After three children and three staff members at a Covenant school in Nashville were brutally gunned down by a transgender assailant, the cliched rhetoric that prayer is not enough has been reinserted into national media narratives.
However, at a press conference, TBI director David Rausch confirmed those who believed prayers were needed in the wake of the massacre.
“I would like to reiterate what the Sheikh said regarding the tremendous support and great teamwork that is going on here, and also send my heartfelt prayers to the families of these victims in this community,” Rausch said. Said. Press conference.

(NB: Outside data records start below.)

(** * libsigrok: the asix-sigma and scpi-dmm drivers

    A shallow embedding of the driver entry points of
    [src/hardware/asix-sigma/api.c] and [src/hardware/scpi-dmm/api.c],
    with the properties their specification states about them.

    Conventions.  C integers are [Z] with the wrap-around of their type
    written out ([uint8], [uint64]).  Status codes are the enumerators of
    [enum sr_error_code].  A function that returns a status and updates
    the device instance returns a pair.  Hardware register writes and SCPI
    commands are recorded, in program order, in a log carried by the
    device instance, so that "what was written" is a statement about a
    value.  Functions and constants which the drivers use but which live
    in other translation units ([protocol.c], [protocol.h], the libsigrok
    core) are fields of a class the driver model is parameterised by. *)

From Stdlib Require Import ZArith List Bool Lia.
From Stdlib Require Import Floats.SpecFloat.
From stdpp Require Import gmap strings list pretty.

Open Scope Z_scope.

(** ** libsigrok core: status codes, configuration keys, event sources *)

Inductive sr_error_code :=
| SR_OK | SR_ERR | SR_ERR_ARG | SR_ERR_BUG | SR_ERR_NA | SR_ERR_DATA
| SR_ERR_IO.

#[global] Instance sr_error_code_eq_dec : EqDecision sr_error_code.
Proof. solve_decision. Defined.

Inductive sr_configkey :=
| SR_CONF_CONN | SR_CONF_SERIALCOMM | SR_CONF_SAMPLERATE
| SR_CONF_LIMIT_MSEC | SR_CONF_LIMIT_SAMPLES | SR_CONF_CAPTURE_RATIO
| SR_CONF_TRIGGER_MATCH | SR_CONF_CONTINUOUS | SR_CONF_MEASURED_QUANTITY
| SR_CONF_RANGE | SR_CONF_AVERAGING | SR_CONF_AVG_SAMPLES
| SR_CONF_ADC_POWERLINE_CYCLES | SR_CONF_SCAN_OPTIONS
| SR_CONF_DEVICE_OPTIONS.

(** The receive routines the two drivers hand to the session. *)
Inductive receive_callback := sigma_receive_data | scpi_dmm_receive_data.

#[global] Instance receive_callback_eq_dec : EqDecision receive_callback.
Proof. solve_decision. Defined.

(** Modelled from the spec: the Event Dispatcher's [register_source] and
    [deregister_source] (libsigrok's [sr_session_source_add] and
    [sr_session_source_remove], which are not part of the two drivers).
    The session keeps its event sources in a table keyed by the handle the
    driver passes; registering binds the key to the callback and
    deregistering drops the key. *)
Definition sr_session_source_add (fd : Z) (cb : receive_callback)
    (sources : gmap Z receive_callback) : gmap Z receive_callback :=
  <[fd := cb]> sources.

Definition sr_session_source_remove (fd : Z)
    (sources : gmap Z receive_callback) : gmap Z receive_callback :=
  delete fd sources.

(** Fixed-width unsigned integers. *)
Definition uint8 (z : Z) : Z := z mod 2 ^ 8.
Definition uint64 (z : Z) : Z := z mod 2 ^ 64.

(** [SR_MHZ(n)] of libsigrok.h. *)
Definition SR_MHZ (n : Z) : Z := n * 1000000.

(** ** The register-protocol driver (asix-sigma) *)

Module Sigma.

(** The acquisition states the driver names. *)
Inductive sigma_state := SIGMA_IDLE | SIGMA_CAPTURE | SIGMA_STOPPING.

#[global] Instance sigma_state_eq_dec : EqDecision sigma_state.
Proof. solve_decision. Defined.

(** [devc->trigger]: one bit per channel in each mask. *)
Record sigma_trigger := {
  risingmask : Z;
  fallingmask : Z;
}.

Record sr_sw_limits := {
  limit_samples : Z;
  limit_msec : Z;
}.

(** The fields of [struct dev_context] that api.c reads or writes after
    the scan. *)
Record dev_context := {
  samplerate : Z;             (* uint64_t *)
  cfg_limits : sr_sw_limits;
  capture_ratio : Z;          (* uint64_t *)
  trigger : sigma_trigger;
  state : sigma_state;        (* devc->state.state *)
}.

“Now I know some people want to criticize our prayers. Get out on these families,” he continued.
People often offer their “thoughts and prayers” to show empathy for victims of mass shootings and other atrocities. This is a way of showing solidarity with those affected by the tragedy, even though there is no personal connection.
But gun control advocates argue that “thoughts and prayers” do nothing to prevent violent gun crime. In fact, ridiculing people who offer prayers has become commonplace in recent years. For example, one Progressive radio host went viral Monday after realizing that prayers had not prevented the tragedy in Nashville.
At a press conference, Rausch explained that TBI investigators were assisting local law enforcement in the police involvement part of the case.
body camera The picture showed howwithin minutes, police officers broke into the school, identified the perpetrators, and ended the massacre by shooting the shooter dead.